Non-suicidal self-injury is defined as intentional tissue damage that:
- does not have suicidal intent (in other words, self-injury, by definition, is not a suicide attempt or suicidal gesture; however, if the self-injury is serious enough, it can lead to accidental death.
- is not culturally-sanctioned (in other words, tattoos, piercings, ritual scarring in certain cultures, and things like that aren't included).
Forms of self-injury are wide-ranging, and include scratching, cutting, skin-picking, hair-pulling, burning, bruising, even breaking bones.
Several decades ago, self-injury was pretty much only seen in individuals with serious mental illnesses, including BPD and psychosis. That was then. This is now: it is estimated that 20% of all adolescents and young adults will at some point engage in self-injury, and the number has been rising. In fact, a study by Cornell Research Program on Self-Injurious Behavior found that almost half of college students who self-injure do not have a diagnosable mental disorder. Those who do have a mental health condition are in fact most likely to have eating disorders, but self-injury is also seen in conjunction with anxiety disorders, depression, bipolar, substance abuse, and PTSD. More severe (e.g., deeper) and more frequent injury may be linked to more serious mental illness, and to later suicide attempts, in contrast to infrequent and/or superficial injury, which does not have the same links.
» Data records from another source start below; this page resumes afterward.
Record option_t := {
  opt_name : string;
  opt_has_arg : has_arg_t;
  opt_flag : bool;
  opt_val : Z
}.

Definition long_options : list option_t :=
  [ {| opt_name := "help"; opt_has_arg := no_argument; opt_flag := true; opt_val := 1 |};
    {| opt_name := "memavail"; opt_has_arg := required_argument; opt_flag := false; opt_val := 1 |};
    {| opt_name := "cpuavail"; opt_has_arg := required_argument; opt_flag := false; opt_val := 2 |};
    {| opt_name := "timavail"; opt_has_arg := required_argument; opt_flag := false; opt_val := 3 |};
    {| opt_name := "hostname"; opt_has_arg := required_argument; opt_flag := false; opt_val := 4 |};
    {| opt_name := "group"; opt_has_arg := required_argument; opt_flag := false; opt_val := 5 |};
    {| opt_name := "allowuser"; opt_has_arg := required_argument; opt_flag := false; opt_val := 6 |};
    {| opt_name := "allowhost"; opt_has_arg := required_argument; opt_flag := false; opt_val := 7 |};
    {| opt_name := "allowgroup"; opt_has_arg := required_argument; opt_flag := false; opt_val := 8 |};
    {| opt_name := "matlab"; opt_has_arg := required_argument; opt_flag := false; opt_val := 9 |};
    {| opt_name := "smartmem"; opt_has_arg := required_argument; opt_flag := false; opt_val := 10 |};
    {| opt_name := "smartcpu"; opt_has_arg := required_argument; opt_flag := false; opt_val := 11 |};
    {| opt_name := "smartshare"; opt_has_arg := required_argument; opt_flag := false; opt_val := 12 |};
    {| opt_name := "timeout"; opt_has_arg := required_argument; opt_flag := false; opt_val := 13 |};
    {| opt_name := "verbose"; opt_has_arg := required_argument; opt_flag := false; opt_val := 14 |} ].

(** The characters of [s] before its first space. *)
Fixpoint until_space (s : string) : string :=
  match s with
  | EmptyString => EmptyString
  | String c s' =>
      if Ascii.eqb c " " then EmptyString else String c (until_space s')
  end.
It's also often assumed that only females self-injure. While it is true that females report more self-injury than males, about 30-40% of those who self-injure are male. The actual numbers may be even more balanced than that, however, because male self-harm is more likely to outwardly resemble externally-focused aggression. Boys and men are more likely to fight, punch or kick things, etc., as an intentional form of self-injury, seeking to bruise or break something. Males are also more likely to begin self-injuring through a group or social context (i.e., where multiple boys or men self-injure together).
Self-injury functions as a coping mechanism, in a way similar to substance use and other addictive behaviors: it releases endorphins that reduce physiological arousal. In other words, it mitigates feelings of agitation or distress, and helps people calm down and feel better. It can also give people a sense of control, and means of expressing intense emotions. For people with trauma histories, it can be grounding.
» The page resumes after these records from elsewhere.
(** X9. White space before and after a non-empty dictation does not
    matter: [formatEmailText] normalises both the padded input and the
    input itself, to the same email, validity, confidence, local part and
    domain.  (The empty string is another matter: alone it is refused by
    the guard, padded it is not.) *)
Theorem X9_padding_irrelevant (w1 s w2 : jsstring) :
  s <> [] -> forallb isSpace w1 = true -> forallb isSpace w2 = true ->
  normalize (InString (w1 ++ s ++ w2)) = Normalized (normalized (w1 ++ s ++ w2))
  /\ normalize (InString s) = Normalized (normalized s)
  /\ outcome (normalized (w1 ++ s ++ w2)) = outcome (normalized s).
Proof.
  intros Hs H1 H2. split; [|split].
  - destruct (w1 ++ s ++ w2) as [|c r] eqn:E; [|reflexivity].
    apply app_eq_nil in E as [_ E]. apply app_eq_nil in E as [E _]. contradiction.
  - destruct s; [contradiction | reflexivity].
  - apply outcome_of_tokens. unfold rawTokens. now rewrite trim_padded.
Qed.

End InputVariation.

Lemma X8_ascii_case_irrelevant_witness :
  forallb isAscii (lit "Raul DOT Smith AT Gmail dot COM") = true
  /\ outcome (normalizeString (fun s => s) (fun s => s)
                (map asciiLower (lit "Raul DOT Smith AT Gmail dot COM")))
     = outcome (normalizeString (fun s => s) (fun s => s)
                  (lit "Raul DOT Smith AT Gmail dot COM")).
Proof.
  split; [reflexivity|]. apply X8_ascii_case_irrelevant. reflexivity.
Defined.

Lemma X9_padding_irrelevant_witness :
  let padded := lit "  " ++ lit "juan arroba gmail punto com" ++ lit " " in
  let plain := lit "juan arroba gmail punto com" in
  formatEmailText (fun s => s) (fun s => s) (InString padded)
  = Normalized (normalizeString (fun s => s) (fun s => s) padded)
  /\ formatEmailText (fun s => s) (fun s => s) (InString plain)
     = Normalized (normalizeString (fun s => s) (fun s => s) plain)
  /\ outcome (normalizeString (fun s => s) (fun s => s) padded)
     = outcome (normalizeString (fun s => s) (fun s => s) plain).
Proof.
  apply X9_padding_irrelevant; [discriminate | reflexivity | reflexivity].
Defined.

(** ** The tokenizer (line 14) *)

Lemma isWord_true (t : jsstring) : isWord t = true <-> t <> [] /\ spaceFree t.
Proof. unfold isWord, spaceFree. rewrite andb_true_iff. now destruct t. Qed.

Lemma spaceFree_snoc (cur : jsstring) (c : char16) :
  spaceFree cur -> isSpace c = false -> spaceFree (cur ++ [c]).
Proof.
  unfold spaceFree. intros Hcur Hc. rewrite forallb_app, Hcur. cbn. now rewrite Hc.
Qed.

Lemma splitSpacesFrom_spaceFree (s cur : jsstring) (inRun : bool) :
  spaceFree cur -> Forall spaceFree (splitSpacesFrom cur inRun s).
Proof.
  revert cur inRun; induction s as [|c r IH]; intros cur inRun Hcur; simpl.
  - now constructor.
  - destruct (isSpace c) eqn:Ec.
    + destruct inRun; [|constructor; [exact Hcur|]]; now apply IH.
    + now apply IH, spaceFree_snoc.
Qed.

(** X10. Every token is a word: it is not empty and holds no white space,
    whatever the string that is split. *)
Theorem X10_tokens_are_words (s : jsstring) :
  forallb isWord (filter nonEmpty (splitSpaces s)) = true.
Proof.
  apply forallb_forall. intros t Ht. apply filter_In in Ht as [Hin Hne].
  apply isWord_true. split; [now destruct t|].
  pose proof (splitSpacesFrom_spaceFree s [] false eq_refl) as H.
  rewrite Forall_forall in H. now apply H.
Qed.

Lemma splitSpacesFrom_word (t rest cur : jsstring) (inRun : bool) :
  spaceFree t -> t <> [] ->
  splitSpacesFrom cur inRun (t ++ rest) = splitSpacesFrom (cur ++ t) false rest.
Proof.
  unfold spaceFree. revert cur inRun; induction t as [|c t IH]; intros cur inRun Hs Hne;
    [contradiction|].
  cbn [forallb] in Hs. apply andb_true_iff in Hs as [Hc Ht].
  apply negb_true_iff in Hc. cbn [app splitSpacesFrom]. rewrite Hc.
  destruct t as [|c' t'].
  - reflexivity.
  - rewrite IH by (auto; discriminate). now rewrite <- app_assoc.
Qed.

Lemma splitSpaces_join (ts : list jsstring) (cur : jsstring) :
  forallb isWord ts = true -> ts <> [] ->
  forall inRun,
    filter nonEmpty (splitSpacesFrom cur inRun (joinSpaces ts))
    = match ts with
      | [] => []
      | t :: r => (cur ++ t) :: r
      end.
Proof.
  revert cur; induction ts as [|t r IH]; intros cur Hw Hne inRun; [contradiction|].
  cbn [forallb] in Hw. apply andb_true_iff in Hw as [Ht Hr].
  apply isWord_true in Ht as [Htne Hts].
  assert (Hct : nonEmpty (cur ++ t) = true) by (destruct cur, t; easy).
  destruct r as [|t' r'].
  - cbn [joinSpaces]. rewrite <- (app_nil_r t) at 1.
    rewrite splitSpacesFrom_word by assumption. cbn. now rewrite Hct.
  - change (joinSpaces (t :: t' :: r')) with (t ++ 32 :: joinSpaces (t' :: r')).
    rewrite splitSpacesFrom_word by assumption.
    cbn [splitSpacesFrom]. change (isSpace 32) with true. cbv iota.
    cbn [filter]. rewrite Hct. f_equal.
    rewrite IH by (auto; discriminate). reflexivity.
Qed.

(** X11. Splitting a line of words, written with one space between two of
    them, gives the words back. *)
Theorem X11_split_of_join (ts : list jsstring) :
  forallb isWord ts = true ->
  filter nonEmpty (splitSpaces (joinSpaces ts)) = ts.
Proof.
  intros Hw. destruct ts as [|t r]; [reflexivity|].
  unfold splitSpaces. now rewrite splitSpaces_join.
Qed.

Lemma X11_split_of_join_witness :
  forallb isWord [lit "juan"; lit "arroba"; lit "gmail.com"] = true
  /\ filter nonEmpty (splitSpaces (joinSpaces [lit "juan"; lit "arroba"; lit "gmail.com"]))
     = [lit "juan"; lit "arroba"; lit "gmail.com"].
Proof.
  split; [reflexivity|]. apply X11_split_of_join. reflexivity.
Defined.

(** ** Filler words (line 31) *)

Lemma rewriteTokens_ignored (t : jsstring) (rest : list jsstring)
      (out : jsstring) (seenAt : bool) :
  IGNORE_has t = true ->
  rewriteTokens (t :: rest) out seenAt = rewriteTokens rest out seenAt.
Proof. intros H. cbn [rewriteTokens]. now rewrite H. Qed.

Lemma rewriteTokens_plain (t : jsstring) (rest : list jsstring)
      (out : jsstring) (seenAt : bool) :
  IGNORE_has t = false -> eqs t (lit "guion") = false ->
  rewriteTokens (t :: rest) out seenAt
  = rewriteTokens rest (fst (rewriteSingle t out seenAt))
                       (snd (rewriteSingle t out seenAt)).
Proof.
  intros Hi Hg. cbn [rewriteTokens]. rewrite Hi, Hg. cbn [andb].
  destruct (rewriteSingle t out seenAt) as [o b]. now destruct rest.
Qed.

Lemma rewriteTokens_guion (next : jsstring) (rest : list jsstring)
      (out : jsstring) (seenAt : bool) :
  rewriteTokens (lit "guion" :: next :: rest) out seenAt
  = if eqs next (lit "bajo") then rewriteTokens rest (out ++ [c_underscore]) seenAt
    else if eqs next (lit "medio") || eqs next (lit "alto")
    then rewriteTokens rest (out ++ [c_hyphen]) seenAt
    else rewriteTokens (next :: rest)
           (fst (rewriteSingle (lit "guion") out seenAt))
           (snd (rewriteSingle (lit "guion") out seenAt)).
Proof.
  change (rewriteTokens (lit "guion" :: next :: rest) out seenAt)
    with (if true && eqs next (lit "bajo")
          then rewriteTokens rest (out ++ [c_underscore]) seenAt
          else if true && (eqs next (lit "medio") || eqs next (lit "alto"))
          then rewriteTokens rest (out ++ [c_hyphen]) seenAt
          else let '(out', seenAt') := rewriteSingle (lit "guion") out seenAt in
               rewriteTokens (next :: rest) out' seenAt').
  cbn [andb]. now destruct (rewriteSingle (lit "guion") out seenAt).
Qed.

(** X12. Filler words can be left out of the tokens without changing what
    the loop writes, as long as none of them comes directly after a "guion"
    (there it would stand between the two words of a bigram). *)
Theorem X12_fillers_dropped (toks : list jsstring) :
  guionThenFiller toks = false ->
  forall (out : jsstring) (seenAt : bool),
    rewriteTokens (filter (fun t => negb (IGNORE_has t)) toks) out seenAt
    = rewriteTokens toks out seenAt.
Proof.
  induction toks as [|t|t next rest IH1 IH2] using list_ind2; intros Hg out seenAt.
  - reflexivity.
  - cbn [filter]. destruct (IGNORE_has t) eqn:Ei; cbn [negb]; [|reflexivity].
    now rewrite rewriteTokens_ignored.
  - change (guionThenFiller (t :: next :: rest))
      with ((eqs t (lit "guion") && IGNORE_has next) || guionThenFiller (next :: rest))
      in Hg.
    apply orb_false_iff in Hg as [Hgn Hg1].
    assert (Hg2 : guionThenFiller rest = false).
    { destruct rest as [|x r]; [reflexivity|].
      change (guionThenFiller (next :: x :: r))
        with ((eqs next (lit "guion") && IGNORE_has x) || guionThenFiller (x :: r))
        in Hg1.
      now apply orb_false_iff in Hg1. }
    cbn [filter]. fold (filter (fun t => negb (IGNORE_has t)) (next :: rest)).
    destruct (IGNORE_has t) eqn:Ei; cbn [negb].
    + rewrite rewriteTokens_ignored by exact Ei. now apply IH1.
    + destruct (eqs t (lit "guion")) eqn:Et.
      * apply eqs_eq in Et; subst t. cbn [andb] in Hgn.
        cbn [filter]. rewrite Hgn. cbn [negb].
        rewrite !rewriteTokens_guion.
        destruct (eqs next (lit "bajo")); [now apply IH2|].
        destruct (eqs next (lit "medio") || eqs next (lit "alto")); [now apply IH2|].
        specialize (IH1 Hg1). cbn [filter] in IH1. rewrite Hgn in IH1. apply IH1.
      * rewrite !rewriteTokens_plain by assumption. now apply IH1.
Qed.

Lemma X12_fillers_dropped_witness :
  rewriteTokens
    (filter (fun t => negb (IGNORE_has t))
       (map lit ["todo"; "junto"; "ana"; "guion"; "bajo"; "por"; "favor"; "lopez"]%string))
    [] false
  = rewriteTokens
      (map lit ["todo"; "junto"; "ana"; "guion"; "bajo"; "por"; "favor"; "lopez"]%string)
      [] false.
Proof.
  apply X12_fillers_dropped. reflexivity.
Defined.

(** ** Cleaning twice *)

Lemma dropDotBeforeAt_noAt (s : jsstring) : noAt s -> dropDotBeforeAt s = s.
Proof.
  induction s as [|x|x y r IH1 IH2] using list_ind2; intros H; try reflexivity.
  rewrite dropDotBeforeAt_eq.
  rewrite (H y) by (right; now left). rewrite andb_false_r.
  f_equal. apply IH1. intros c Hc. apply H. now right.
Qed.

Lemma dropDotAfterAt_noAt (s : jsstring) : noAt s -> dropDotAfterAt s = s.
Proof.
  induction s as [|x r IH]; intros H; [reflexivity|].
  cbn [dropDotAfterAt]. rewrite (H x) by now left.
  f_equal. apply IH. intros c Hc. apply H. now right.
Qed.

Lemma endsWithDot_cons (x y : char16) (r : jsstring) :
  endsWithDot (x :: y :: r) = endsWithDot (y :: r).
Proof. reflexivity. Qed.

Lemma dropDotBeforeAt_address (l d : jsstring) :
  noAt l -> noAt d -> endsWithDot l = false ->
  dropDotBeforeAt (l ++ c_at :: d) = l ++ c_at :: d.
Proof.
  intros Hl Hd. induction l as [|x l IH]; intros He.
  - cbn [app]. destruct d as [|y d']; [reflexivity|].
    rewrite dropDotBeforeAt_eq. cbn [isDot andb].
    change (isDot c_at) with false. cbn [andb].
    f_equal. now apply dropDotBeforeAt_noAt.
  - destruct l as [|y l'].
    + cbn [app]. rewrite dropDotBeforeAt_eq.
      unfold endsWithDot in He. cbn [last] in He. rewrite He. cbn [andb].
      f_equal. apply (IH ltac:(intros ? [])). reflexivity.
    + change ((x :: y :: l') ++ c_at :: d) with (x :: y :: (l' ++ c_at :: d)).
      rewrite dropDotBeforeAt_eq.
      rewrite (Hl y) by (right; now left). rewrite andb_false_r.
      f_equal. apply IH; [|now rewrite endsWithDot_cons in He].
      intros c Hc. apply Hl. now right.
Qed.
Treatment, then, focuses on developing healthier coping skills to regulate emotions, tolerate distress, express feelings effectively, experience control and mastery, and ground oneself. At the same time, once self-injury has become a habit, managing urges and thoughts about injuring without injuring are crucial skills. Dialectical Behavioral Therapy, Acceptance and Commitment Family, and other mindfulness-based approaches, sometimes in conjuction with Motivational Interviewing and/or Cognitive Behavioral Therapy, are promising approaches to treatment and recovery.
However, none of these approaches can be effective if people don't engage in treatment - something that can be strongly influenced by their initial interactions with professionals. Responses that are biased and stigmatizing are only likely to drive people away from treatment, and back to self-injury. In contrast, a non-judgmental, empathic approach characterized by unconditional positive regard (i.e., Rogers' "facilitative conditions") opens the door - literally and metaphorically - for people who self-injure to engage in treatment and move forward into recovery.